A todos los sacerdotes, transfórmalos en Ti, Señor. Que el Espíritu Santo los posea, y que por ellos renueve la faz de la tierra.

lunes, 24 de julio de 2017

La regla de oro del Reino gratuito consiste en no retener nada para uno mismo y en restituir todo a Dios mediante la acción de gracias:



«TENER EL ESPÍRITU DEL SEÑOR»
por Ignace-Étienne Motte, ofm

POBREZA Y ACCIÓN DE GRACIAS

La sed de apropiación cede el paso al espíritu de pobreza. El hombre aprende a recibirlo todo como don, a no cerrar los brazos aferrando lo que se le ha confiado, a reconocer que todo viene de Dios y a devolvérselo dándole gracias.

Las Admoniciones describen ampliamente esta actitud y la presentan como el fruto por excelencia de la acción del Espíritu Santo en el hombre: «Así se puede conocer si el siervo de Dios tiene el Espíritu del Señor...» (Adm 12,1). El criterio indiscutible del dominio del Espíritu consiste en la no apropiación:

«Así se puede conocer si el siervo de Dios tiene el Espíritu del Señor: si, cuando el Señor obra por medio de él algún bien, no por eso su carne se exalta, porque siempre es contraria a todo lo bueno, sino que, más bien, se tiene por más vil ante sus propios ojos y se estima menor que todos los otros hombres» (Adm 12).

La razón es muy simple: abandonado a sus solas fuerzas, el hombre pecador es incapaz por sí mismo del bien:

«Dice el Apóstol: "Nadie puede decir Jesús es el Señor, sino en el Espíritu Santo"; y: "No hay quien haga el bien; no hay ni uno solo"» (Adm 8,1-2).

Así, pues, el bien no nos pertenece, le pertenece a Dios, que es «Todo Bien». Tener el Espíritu es dejar, con toda pobreza, que Dios haga el bien como quiera y no retener de ningún modo el bien que Dios hace. El primer fruto, el fruto esencial del Espíritu Santo consiste en abrirse a Dios mediante la pobreza. Se diría de buena gana: «Dichosos los que son pobres en el Espíritu Santo». La regla de oro del Reino gratuito consiste en no retener nada para uno mismo y en restituir todo a Dios mediante la acción de gracias:

«Y restituyamos todos los bienes al Señor Dios altísimo y sumo, y reconozcamos que todos son suyos, y démosle gracias por todos ellos, ya que todo bien de Él procede.
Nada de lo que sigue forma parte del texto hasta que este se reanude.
(* ===== verification/Paths.v ===== *)
(** Reading, removing and placing at a path: what [removeAt] leaves is the value stripped
    at a set of paths, and [Place] fills such a hole again.  [Extract] and [Place] are
    inverse. *)
From Stdlib Require Import ZArith Lia Ascii String.
From stdpp Require Import sorting.
From S2P Require Import Prelude GoStrings Json ObjectCut.
Import Json ObjectCut.
Open Scope string_scope.
Open Scope list_scope.
Open Scope Z_scope.

Module Paths.

Implicit Types (v w x : value) (p q : path) (k : string) (l : list (string * value))
  (S T : path -> bool) (del : bool).

Lemma value_ind' (P : value -> Prop) :
  P Null -> (forall b, P (Bool b)) -> (forall s, P (Num s)) -> (forall s, P (Str s)) ->
  (forall r, P (Mark r)) ->
  (forall l, Forall (fun e => P (snd e)) l -> P (Map l)) ->
  (forall a, Forall P a -> P (Arr a)) -> forall v, P v.
Proof.
  intros H1 H2 H3 H4 H5 Hm Ha. fix go 1.
  intros [|b|s|s|r|l|a]; [exact H1|apply H2|apply H3|apply H4|apply H5| |].
  - apply Hm. induction l as [|[k x] l IH]; constructor; [apply go|exact IH].
  - apply Ha. induction a as [|x a IH]; constructor; [apply go|exact IH].
Qed.

(** * Well-formed values *)

(** The keys of a list in the order Go visits them. *)
Fixpoint sorted_keys l : bool :=
  match l with
  | (k, _) :: l =>
      match l with (k', _) :: _ => String.ltb k k' | [] => true end && sorted_keys l
  | [] => true
  end.

Fixpoint wf v : bool :=
  match v with
  | Map l => sorted_keys l && forallb (fun '(_, x) => wf x) l
  | Arr a => forallb wf a
  | _ => true
  end.

Lemma ltb_trans a b c : String.ltb a b = true -> String.ltb b c = true -> String.ltb a c = true.
Proof.
  unfold String.ltb. intros H1 H2.
  destruct (a ?= b)%string eqn:E1; [done| |done]. destruct (b ?= c)%string eqn:E2; [done| |done].
  assert (Hac : String.le a c).
  { transitivity b; unfold String.le, String.leb; by rewrite ?E1, ?E2. }
  unfold String.le, String.leb in Hac. destruct (a ?= c)%string eqn:E3; [|done|done].
  apply String.compare_eq_iff in E3 as ->. rewrite String.compare_antisym, E2 in E1. done.
Qed.

Lemma ltb_irrefl a : String.ltb a a = false.
Proof.
  unfold String.ltb. destruct (a ?= a)%string eqn:E; [done| |done].
  pose proof (String.compare_antisym a a) as H. rewrite E in H. done.
Qed.

Lemma ltb_asym a b : String.ltb a b = true -> String.ltb b a = false.
Proof.
  intros H. destruct (String.ltb b a) eqn:E; [|done].
  pose proof (ltb_trans _ _ _ H E) as Haa. by rewrite ltb_irrefl in Haa.
Qed.

(** Every key of [l] comes after [k]. *)
Definition after k l : Prop := Forall (fun e => String.ltb k (fst e) = true) l.

Lemma after_weaken k k' l : String.ltb k k' = true -> after k' l -> after k l.
Proof.
  intros Hk Ha. eapply Forall_impl; [exact Ha|]. intros e He. by eapply ltb_trans.
Qed.

Lemma sorted_cons k x l : sorted_keys ((k, x) :: l) = true <-> after k l /\ sorted_keys l = true.
Proof.
  split.
  - revert k x. induction l as [|[k' y] l IH]; intros k x H; cbn in H; [split; [constructor|done]|].
    apply andb_prop in H as [Hk H]. split; [|done].
    destruct (IH k' y H) as [Ha _]. constructor; [done|]. by eapply after_weaken.
  - intros [Ha Hl]. cbn. destruct l as [|[k' y] l]; [done|].
    apply Forall_cons in Ha as [Hk _]. cbn in Hk. by rewrite Hk.
Qed.

Lemma wf_map l : wf (Map l) = true <->
  sorted_keys l = true /\ Forall (fun e => wf (snd e) = true) l.
Proof.
  cbn. rewrite andb_true_iff, forallb_forall, Forall_forall. setoid_rewrite list_elem_of_In.
  split; intros [H1 H2]; (split; [done|]); [intros [k x] Hi; by apply (H2 (k, x))|].
  intros [k x] Hi. apply (H2 (k, x) Hi).
Qed.

Lemma wf_arr a : wf (Arr a) = true <-> Forall (fun x => wf x = true) a.
Proof. cbn. rewrite forallb_forall, Forall_forall. by setoid_rewrite list_elem_of_In. Qed.

Lemma after_lookup k k' l x : after k l -> lookup_key k' l = Some x -> String.ltb k k' = true.
Proof.
  induction l as [|[k1 y] l IH]; cbn; [done|]. intros [Hk Ha]%Forall_cons.
  destruct (String.eqb_spec k' k1) as [->|]; [done|]. by apply IH.
Qed.

Lemma after_not k l : after k l -> lookup_key k l = None.
Proof.
  intros Ha. destruct (lookup_key k l) eqn:E; [|done].
  pose proof (after_lookup _ _ _ _ Ha E). by rewrite ltb_irrefl in H.
Qed.

Lemma lookup_wf k l x : Forall (fun e => wf (snd e) = true) l -> lookup_key k l = Some x ->
  wf x = true.
Proof.
  induction l as [|[k' y] l IH]; cbn; [done|]. intros [? ?]%Forall_cons.
  destruct (String.eqb k k'); [by intros [= ->]|auto].
Qed.

(** * Putting and deleting *)

Lemma lookup_put k x l : lookup_key k (put_key k x l) = Some x.
Proof.
  induction l as [|[k' y] l IH]; cbn; [by rewrite String.eqb_refl|].
  destruct (String.eqb k k') eqn:E; cbn; [by rewrite String.eqb_refl|].
  destruct (String.ltb k k'); cbn; [by rewrite String.eqb_refl|]. by rewrite E.
Qed.

Lemma put_put k x y l : put_key k x (put_key k y l) = put_key k x l.
Proof.
  induction l as [|[k' z] l IH]; cbn; [by rewrite String.eqb_refl|].
  destruct (String.eqb k k') eqn:E; cbn; [by rewrite String.eqb_refl|].
  destruct (String.ltb k k') eqn:E'; cbn; [by rewrite String.eqb_refl|].
  by rewrite E, E', IH.
Qed.

Lemma delete_put k x l c : sorted_keys l = true -> lookup_key k l = Some c ->
  delete_key k (put_key k x l) = delete_key k l.
Proof.
  induction l as [|[k' z] l IH]; [done|]. intros [Ha Hs]%sorted_cons. cbn.
  destruct (String.eqb k k') eqn:E; cbn; [by rewrite String.eqb_refl|]. intros Hl.
  rewrite (ltb_asym k' k) by (by eapply after_lookup). cbn. by rewrite E, IH.
Qed.

Lemma delete_put_new k x l : lookup_key k l = None ->
  delete_key k (put_key k x l) = delete_key k l.
Proof.
  assert (Hd : forall l, lookup_key k l = None -> delete_key k l = l).
  { clear. induction l as [|[k' z] l IH]; [done|]. cbn.
    destruct (String.eqb k k'); [done|]. intros Hl. by rewrite IH. }
  induction l as [|[k' z] l IH]; cbn; [by rewrite String.eqb_refl|].
  destruct (String.eqb k k') eqn:E; cbn; [by rewrite String.eqb_refl|]. intros Hl.
  destruct (String.ltb k k'); cbn; rewrite ?String.eqb_refl, ?E, ?IH, ?Hd; done.
Qed.

Lemma put_after k x l : after k l -> put_key k x l = (k, x) :: l.
Proof.
  destruct l as [|[k' y] l]; [done|]. intros [Hk _]%Forall_cons. cbn in *.
  destruct (String.eqb_spec k k') as [->|_]; [by rewrite ltb_irrefl in Hk|]. by rewrite Hk.
Qed.

(** * Reading *)

Fixpoint get v p : option value :=
  match p with
  | [] => Some v
  | s :: rest =>
      match v, s with
      | Map l, Key k => c ← lookup_key k l; get c rest
      | Arr a, Int i => c ← item i a; get c rest
      | _, _ => None
      end
  end.

(** * Stripping *)

(** The paths of [S] that go on from [s]. *)
Definition sub S (s : seg) : path -> bool := fun q => S (s :: q).

(** [v] with a hole at every path of [S] but the root: a map loses the key, or holds a
    null where [del] is off; an array always holds a null. *)
Fixpoint strip (del : bool) v S : value :=
  match v with
  | Map l =>
      Map (omap (fun '(k, x) =>
             if S [Key k] then if del then None else Some (k, Null)
             else Some (k, strip del x (sub S (Key k)))) l)
  | Arr a =>
      Arr ((fix go i a := match a with
            | [] => []
            | x :: a => (if S [Int i] then Null else strip del x (sub S (Int i))) :: go (i + 1) a
            end) 0 a)
  | _ => v
  end.

Definition strip_entry (del : bool) S : string * value -> option (string * value) :=
  fun '(k, x) => if S [Key k] then if del then None else Some (k, Null)
                 else Some (k, strip del x (sub S (Key k))).
Definition strip_item (del : bool) S (i : nat) x : value :=
  if S [Int (Z.of_nat i)] then Null else strip del x (sub S (Int (Z.of_nat i))).

Lemma strip_map del l S : strip del (Map l) S = Map (omap (strip_entry del S) l).
Proof. done. Qed.

Lemma strip_arr del a S : strip del (Arr a) S = Arr (imap (strip_item del S) a).
Proof.
  cbn [strip]. f_equal. change 0 with (Z.of_nat 0).
  enough (H : forall n, (fix go (i : Z) (a : list value) : list value := match a with
            | [] => []
            | x :: a => (if S [Int i] then Null else strip del x (sub S (Int i))) :: go (i + 1) a
            end) (Z.of_nat n) a = imap (fun i : nat => strip_item del S (n + i)%nat) a) by apply (H 0%nat).
  induction a as [|x a IH]; intros n; [done|]. cbn. rewrite Nat.add_0_r. f_equal.
  replace (Z.of_nat n + 1) with (Z.of_nat (1 + n)) by lia. rewrite IH. apply imap_ext.
  intros i y _. cbn. f_equal. lia.
Qed.

(** Two sets that agree on what lies under [s]. *)
Definition agree S T (s : seg) : Prop := forall q, S (s :: q) = T (s :: q).

Lemma strip_ext del v S T : (forall s, agree S T s) -> strip del v S = strip del v T.
Proof.
  revert S T. induction v as [| | | | |l IH|a IH] using value_ind'; intros S T H; [done..| |].
  - rewrite !strip_map. f_equal. induction IH as [|[k x] l Hx _ IHl]; [done|]. cbn in *.
    rewrite (H (Key k) []). rewrite (Hx (sub S (Key k)) (sub T (Key k))); [|intros s q; apply H].
    by rewrite IHl.
  - rewrite !strip_arr. f_equal. apply imap_ext. intros i x Hi.
    rewrite Forall_forall in IH. unfold strip_item. rewrite (H (Int _) []).
    rewrite (IH x (list_elem_of_lookup_2 _ _ _ Hi) (sub S (Int (Z.of_nat i))) (sub T (Int (Z.of_nat i)))); [done|].
    intros s q. apply H.
Qed.

Lemma strip_none del v S : (forall s q, S (s :: q) = false) -> strip del v S = v.
Proof.
  revert S. induction v as [| | | | |l IH|a IH] using value_ind'; intros S H; [done..| |].
  - rewrite strip_map. f_equal. induction IH as [|[k x] l Hx _ IHl]; [done|]. cbn in *.
    by rewrite H, Hx, IHl by (intros; apply H).
  - rewrite strip_arr. f_equal. apply list_eq. intros i. rewrite list_lookup_imap.
    destruct (a !! i) as [x|] eqn:Hi; [|done]. cbn. unfold strip_item. rewrite H. f_equal.
    rewrite Forall_forall in IH. apply IH; [by eapply list_elem_of_lookup_2|].
    intros. apply H.
Qed.

Lemma after_strip del k l S : after k l -> after k (omap (strip_entry del S) l).
Proof.
  induction l as [|[k' y] l IH]; [done|]. intros [Hk Ha]%Forall_cons. cbn in *.
  destruct (S [Key k']); [destruct del|]; first [by apply IH|constructor; [done|by apply IH]].
Qed.

Lemma strip_wf del v S : wf v = true -> wf (strip del v S) = true.
Proof.
  revert S. induction v as [| | | | |l IH|a IH] using value_ind'; intros S Hw; try done.
  - apply wf_map in Hw as [Hk Hf]. rewrite strip_map. apply wf_map. rewrite Forall_forall in *. split.
    + clear IH Hf. induction l as [|[k x] l IHl]; [done|]. apply sorted_cons in Hk as [Ha Hk]. cbn.
      destruct (S [Key k]); [destruct del|]; try by apply IHl.
      all: apply sorted_cons; split; [by apply after_strip|by apply IHl].
    + intros [k y] ([k' x] & Hin & Hy)%list_elem_of_omap. cbn in Hy |- *.
      destruct (S [Key k']); [destruct del; [done|]|]; injection Hy as _ <-; [done|].
      by apply (IH _ Hin), (Hf _ Hin).
  - apply wf_arr in Hw. rewrite strip_arr. apply wf_arr. rewrite Forall_forall in *.
    intros y (i & x & -> & Hi)%elem_of_lookup_imap_1. apply list_elem_of_lookup_2 in Hi.
    unfold strip_item. destruct (S _); [done|]. by apply IH, Hw.
Qed.

(** * Holes *)

Lemma lookup_strip del k l S c : lookup_key k l = Some c -> S [Key k] = false ->
  lookup_key k (omap (strip_entry del S) l) = Some (strip del c (sub S (Key k))).
Proof.
  intros Hl HS. induction l as [|[k' y] l IH]; [done|]. cbn in *.
  destruct (String.eqb_spec k k') as [<-|Hne].
  - injection Hl as ->. rewrite HS. cbn. by rewrite String.eqb_refl.
  - destruct (S [Key k']); [destruct del|]; cbn; rewrite ?(proj2 (String.eqb_neq _ _) Hne); auto.
Qed.

Lemma strip_keys_ext del k l S T : after k l -> (forall k', k' <> k -> agree S T (Key k')) ->
  omap (strip_entry del S) l = omap (strip_entry del T) l.
Proof.
  intros Ha H. induction l as [|[k' y] l IH]; [done|]. apply Forall_cons in Ha as [Hk Ha].
  cbn in *. assert (Hne : k' <> k) by (intros ->; by rewrite ltb_irrefl in Hk).
  rewrite (H k' Hne []), (strip_ext del y (sub S (Key k')) (sub T (Key k'))), IH; [done|done|].
  intros s q. by apply H.
Qed.

(** Putting under a key, hole or not, what [T] leaves there. *)
Lemma put_strip del k l S T c : sorted_keys l = true -> lookup_key k l = Some c ->
  T [Key k] = false -> (forall k', k' <> k -> agree S T (Key k')) ->
  put_key k (strip del c (sub T (Key k))) (omap (strip_entry del S) l) =
  omap (strip_entry del T) l.
Proof.
  intros Hs Hl HT HA. induction l as [|[k' y] l IH]; [done|].
  apply sorted_cons in Hs as [Ha Hs]. cbn in Hl. destruct (String.eqb_spec k k') as [<-|Hne].
  - injection Hl as ->. cbn. rewrite HT, (strip_keys_ext del k l S T) by done.
    destruct (S [Key k]); [destruct del|]; cbn; rewrite ?String.eqb_refl; try done.
    by rewrite put_after by by apply after_strip.
  - cbn. rewrite (HA k' (not_eq_sym Hne) []).
    rewrite (strip_ext del y (sub S (Key k')) (sub T (Key k'))) by (intros s q; by apply HA).
    pose proof (after_lookup _ _ _ _ Ha Hl) as Hlt.
    destruct (T [Key k']); [destruct del|]; cbn;
      rewrite ?(proj2 (String.eqb_neq _ _) Hne), ?(ltb_asym _ _ Hlt), ?IH; auto.
Qed.

Lemma delete_strip k l S T c : sorted_keys l = true -> lookup_key k l = Some c ->
  S [Key k] = false -> T [Key k] = true -> (forall k', k' <> k -> agree S T (Key k')) ->
  delete_key k (omap (strip_entry true S) l) = omap (strip_entry true T) l.
Proof.
  intros Hs Hl HS HT HA. induction l as [|[k' y] l IH]; [done|].
  apply sorted_cons in Hs as [Ha Hs]. cbn in Hl. destruct (String.eqb_spec k k') as [<-|Hne].
  - cbn. rewrite HS, HT. cbn. rewrite String.eqb_refl. by apply (strip_keys_ext true k).
  - cbn. rewrite (HA k' (not_eq_sym Hne) []).
    rewrite (strip_ext true y (sub S (Key k')) (sub T (Key k'))) by (intros s q; by apply HA).
    destruct (T [Key k']); cbn; rewrite ?(proj2 (String.eqb_neq _ _) Hne), IH; auto.
Qed.

Lemma item_Some i a x : item i a = Some x -> 0 <= i /\ a !! Z.to_nat i = Some x.
Proof. unfold item. case Z.leb_spec; [done|]. done. Qed.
Y el mismo altísimo y sumo, solo Dios verdadero, posea, a Él se le tributen y Él reciba todos los honores y reverencias, todas las alabanzas y bendiciones, todas las acciones de gracias y la gloria; suyo es todo bien; sólo Él es bueno»
(1 R 17,17-18).

MINORIDAD Y MISERICORDIA

No apropiarse de nada y dar a Dios lo que es de Dios, equivale también a hacerse pequeño ante los demás. A la voluntad de dominio del hombre carnal se opone el espíritu de minoridad.

«Nunca debemos desear estar sobre otros, sino, más bien, debemos ser siervos y estar sujetos a toda humana criatura por Dios. Y sobre todos aquellos y aquellas que cumplan estas cosas y perseveren hasta el fin, se posará el Espíritu del Señor y hará en ellos habitación y morada» (2CtaF 47-48).

«Ser siervos y estar sujetos», escribe Francisco. Son los términos que él suele emplear cuando describe la minoridad
(por ejemplo, 1 R 16,7; 2CtaF 1; 2 R 12,4; Test 19...). Se trata de reconocer el señorío de Dios sobre el hermano, el plan de amor gratuito de Dios sobre él. Entonces uno se hace menor que el otro, se abaja ante él, hasta sus pies, por respeto, por veneración, para servir en él el designio de amor, para que viva.

¿No es ésta la actitud profunda de Jesús hacia los «que el Padre le ha dado»? Este increíble abajamiento del Hijo, asombroso eco del amor misericordioso del Padre, ha quedado indeleblemente grabado en la escena del lavatorio de los pies (Jn 13), que inspiró a Francisco su programa de vida y el nombre de su familia: «Todos sin excepción llámense hermanos menores. Y lávense los pies el uno al otro»
(1 R 6,3).

Tener el Espíritu del Señor Jesús consiste en incorporarse a la actitud de abajamiento del Hijo de Dios, que tomó la humilde condición de criatura para unirse al hombre en el vacío de su pobreza y transfigurarla con su amor. Cuando es abrazada por Jesús, la amargura de nuestra lepra humana se transforma en la dulzura de la misericordia de Dios.